Morgan signed a pile of nondisclosure agreements and was issued a visitor ID and admitted into the building. Plante escorted him down a long, sparse, antiseptic hallway, where he passed busy, professional-looking people who had that familiar intensity of CIA employees. Plante stopped in front of a door and swiped his employee ID through the key-card reader. The door unlocked with a buzz and a click, and Plante led him into a small conference room.
“I’m going to have to leave you here for a few minutes, Cobra. I’ll trust you to behave.” Plante walked out, and the door clicked shut behind him. Morgan figured he might as well sit down. He took the chair opposite the door and looked around the room. At the far end was a chalkboard-size computer screen. The table was sleek and functional, the chairs comfortable enough. Behind him, the metallic-blue windows offered a view of the woods that separated the Agency headquarters from the Potomac.

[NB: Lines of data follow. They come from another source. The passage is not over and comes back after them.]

(** * Speed test client and server: wire codec, transfer handlers, orchestration

    A shallow embedding of [Speed_Test_Server.py] and [Speed_Test_Client.py].

    Conventions of the embedding.
    - A Python [int] is a [Z]; a [bytes] object is a [list byte].
    - [struct.pack] and [struct.unpack] are partial: [None] stands for
      [struct.error].
    - A handler that talks to a socket is a function from what the socket
      delivers (the results of its successive [recv]/[recvfrom] calls, the
      readings of [time.time()]) to the calls it makes on the socket, in
      order, together with the exception that reached its [except] clause,
      if any.
    - [random.randint(0, 255)] is an oracle [rnd : nat -> byte] indexed by
      the number of draws made so far.
    - A [while True] loop around a blocking receive is a function of the
      finite list of receive results seen so far; when the list is used up
      the loop is blocked in the next receive ([Blocked]). *)

From Stdlib Require Import ZArith List Lia QArith Lqa Strings.Byte String.
From stdpp Require Import base option list gmap.
From Equations Require Import Equations.
Import ListNotations.

#[local] Open Scope Z_scope.

(** ** Python values shared by both programs *)

Inductive exn : Type :=
| StructError          (* struct.error *)
| SocketTimeout        (* socket.timeout *)
| SocketError          (* any other OSError raised by a socket call *)
| ValueError           (* int() on a non-number, or an explicit raise *)
| ConnectionError      (* raise ConnectionError(...) *)
| ZeroDivisionError
| EOFError.             (* input() at the end of its input *)

Inductive outcome (A : Type) : Type :=
| Returns (a : A)
| Raises (e : exn)
| Blocked.
Arguments Returns {A} a.
Arguments Raises {A} e.
Arguments Blocked {A}.
(** * Evil Grumbot: the server-lookup-and-response core of [evil_grumbot.py]

    A shallow embedding of the resolver ([get_server_from_channel],
    [get_server]), the status fetcher ([get_server_info],
    [get_players_query]), the response composer ([compose_response]) and the
    command handler ([send_data]).

    Python values are embedded as follows.
    - [int] is [Z]; the loop counter [count], which only counts up from 0,
      is [nat].
    - [str] is [string]; an f-string is a concatenation with [+:+], and
      [str_of_int] prints an [int] in decimal the way [str()] does.
    - A Python [list] is a mutable object.  [compose_response] appends to
      the list it receives, so lists of player names live in a store of
      list objects ([heap]) and are passed around as references ([loc]).
    - Exceptions are a result constructor; effects (network calls, logging,
      printing, replies) are recorded in a chronological [trace].
    - The network (the [mcstatus] library and the remote servers) is an
      oracle [Network]: the reply to the n-th call of each kind. *)

From Stdlib Require Import ZArith String Ascii DecimalString Bool List Lia.
From stdpp Require Import base list strings.

Local Open Scope string_scope.
Local Open Scope list_scope.

(** ** Strings *)

(** The line feed of the Python literal ["\n"]. *)
Definition nl : string := String (ascii_of_nat 10) EmptyString.

(** [str(n)] / [f"{n}"] for an [int]. *)
Definition str_of_int (n : Z) : string := NilZero.string_of_int (Z.to_int n).

(** [sep.join(l)] *)
Definition join (sep : string) (l : list string) : string := String.concat sep l.

(** ** Exceptions and results *)

(** The exception classes the program distinguishes.  [BaseExit] stands for
    the [BaseException]s that are not [Exception]s ([KeyboardInterrupt],
    [SystemExit], [asyncio.CancelledError]): [except Exception] lets them
    through. *)
Inductive exn : Type :=
| SocketTimeout (msg : string)
| ValueError (msg : string)
| TypeError (msg : string)
| OtherException (msg : string)
| BaseExit (msg : string).

(** [except socket.timeout] *)
Definition is_socket_timeout (e : exn) : bool :=
  match e with SocketTimeout _ => true | _ => false end.

(** [except ValueError] *)
Definition is_ValueError (e : exn) : bool :=
  match e with ValueError _ => true | _ => false end.

(** [except Exception] *)
Definition is_Exception (e : exn) : bool :=
  match e with BaseExit _ => false | _ => true end.

(** [str(e)] *)
Definition exn_str (e : exn) : string :=
  match e with
  | SocketTimeout m | ValueError m | TypeError m | OtherException m | BaseExit m => m
  end.

(** The outcome of running a piece of the program.  [Stuck] has no Python
    counterpart: it marks a read through a reference that was never
    allocated, or a loop that used up its fuel. *)
Inductive result (A : Type) : Type :=
| Return (a : A)
| Raise (e : exn)
| Stuck.
Arguments Return {A} a.
Arguments Raise {A} e.
Arguments Stuck {A}.

(** ** Data model *)

(** [class Server] *)
Record Server : Type := mkServer {
  name : string;
  ip : string;
  channels : list Z;
  secret : bool;
  supports_querying : bool
}.

(** The registry [servers]. *)
Definition servers : list Server :=
  [ mkServer "Survival" "173.233.142.94:25565"
      [930585547842404372%Z; 930322945040072734%Z] false false;
    mkServer "Events" "173.233.142.10:25565"
      [1241016401502928967%Z; 1237006920863453225%Z] false false;
    mkServer "Creative" "173.233.142.2:25565" [930324293840171028%Z] false false;
    mkServer "Testing" "173.233.142.3:25565" [646113723550924849%Z] true false;
    mkServer "Events Building" "140.238.96.87:25565" [] true false ].

(** [MAX_RETRIES = 5] *)
Definition MAX_RETRIES : nat := 5.

(** What the program reads of an [mcstatus] status response:
    [status.players.online], [status.players.max] and the [name] of each
    entry of [status.players.sample].  [sample] is [None] when the reply of
    the server has no sample, a list (possibly empty) when it has one. *)
Record Player : Type := mkPlayer { player_name : string }.

Record Players : Type := mkPlayers {
  online : Z;
  max : Z;
  sample : option (list Player)
}.

Record StatusResponse : Type := mkStatus { players : Players }.

(** The object [JavaServer.lookup] returns. *)
Record JavaServer : Type := mkJavaServer { address : string }.

(** What the handler reads of a [discord.Interaction]. *)
Record Interaction : Type := mkInteraction { channel_id : Z }.

(** ** The world: list objects and observable events *)

Definition loc : Type := nat.

Inductive log_level : Type := WARNING | ERROR.

Inductive event : Type :=
| EvLookup (addr : string)                (* JavaServer.lookup(addr) *)
| EvStatus (addr : string)                (* server_lookup.status() *)
| EvQuery (addr : string)                 (* server_lookup.query() *)
| EvLog (level : log_level) (msg : string) (* logging.warning / logging.error *)
| EvPrint (l : list string)               (* print(player_list) *)
| EvDefer (ephemeral : bool)              (* interaction.response.defer *)
| EvSend (content : string).              (* interaction.followup.send *)

Record World : Type := mkWorld {
  heap : list (list string);
  trace : list event
}.
(** An endpoint that reads like an option is still the value of the
    endpoint option, not a duration argument. *)
Example endpoint_is_a_value :
  map duration_argument
      (spawned (fst (script calm (Args "--duration" 5 None))))
  = [None; None; None].
Proof. reflexivity. Qed.

(** ** The statuses a run can end with *)



(** * The claims *)

(** C8.  In every run the launches and waits, taken in the order they
    happen, form an initial part of: launch traces, launch metrics,
    launch logs, wait 0, wait 1, wait 2.  So a wait is reached only after
    all three launches, made in dictionary order, and the waits follow
    launch order.  When nothing fails the whole sequence happens. *)
Theorem launches_precede_waits (w : world) (a : args) :
  (exists n, calls (fst (script w a)) = firstn n (canonical a))
  /\ calls (fst (script calm a)) = canonical a.
Proof.
  split.
  - rewrite calls_script. apply try_body_calls.
  - rewrite calls_script. unfold canonical, invocation.
    generalize (base_cmd (endpoint a) (rate a) (duration a)) as base.
    intros base. reflexivity.
Qed.

(** C7.  Every run ends with the cleanup pass, whatever path led there
    (all waits done, an error, SIGINT with or without the handler): the
    trace is some events [pre] followed by one termination request for
    each handle recorded in [processes], in launch order.  These requests
    are the pass itself and not the handler's: the requests inside [pre]
    are exactly those of the handler's own loop when its line has been
    printed, and none otherwise.  The recorded handles are all the
    started children, except when SIGINT ends the run between a [Popen]
    call and the append, where the last child is not recorded.  What the
    requests of the pass answer changes nothing: the same world with any
    other answers for them gives the same trace and the same status. *)
Theorem cleanup_on_every_path (w : world) (a : args) :
  (exists pre,
     fst (script w a) = pre ++ map ETerminate (recorded w a)
     /\ requests pre
        = if existsb is_stopping pre
          then requests (fst (handler_pass w (recorded w a)))
          else [])
  /\ (recorded w a = started w (fst (script w a))
      \/ (snd (script w a) = Interrupted
          /\ recorded w a = removelast (started w (fst (script w a)))))
  /\ (forall f, script (with_cleanup_errors f w) a = script w a).
Proof.
  split; [|split].
  - rewrite recorded_body, script_unfold.
    pose proof (try_body_handler_requests w
                  (base_cmd (endpoint a) (rate a) (duration a))) as H.
    destruct (try_body w _ initial) as [[t s] r]. cbn [fst snd] in *.
    exists (map EPrint (banner a) ++ t ++ fst (reported r)). split.
    + rewrite <- !app_assoc. reflexivity.
    + rewrite !requests_app, requests_prints, requests_reported, app_nil_r.
      rewrite !existsb_app, stopped_banner, stopped_reported, orb_false_r.
      exact H.
  - rewrite recorded_body, started_script, script_unfold.
    destruct (try_body_recorded w (base_cmd (endpoint a) (rate a) (duration a)))
      as [H|[Hr H]].
    + left. exact H.
    + right. split; [|exact H].
      destruct (try_body w _ initial) as [[t s] r]. cbn [fst snd] in *.
      rewrite Hr. reflexivity.
  - intros f. rewrite !script_unfold. reflexivity.
Qed.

It was an unremarkable room, especially after he’d seen what they had deeper in this building. Behind layers and layers of security, people rushed past one another in hallways abuzz with activity, briefing rooms that had the latest technology, bunkers and safe rooms that could hide the entire staff in case of emergency, a thousand operations going on at any given moment. And then there was the Ops Center, the nerve center of the whole facility, with more monitors than NASA’s Mission Control, with live feeds from every surveillance satellite available. There was far more here than met the eye, beyond this sleepy office environment.
Morgan had been in the room for a few minutes when the door clicked and swung open again. But instead of Plante, the person who came in was a stocky, baby-faced, freckled man with light red hair who didn’t look a day over eighteen, even though Morgan knew he must be at least thirty by now. His name was Grant Lowry, a computer prodigy who worked as an analyst for the Clandestine Service.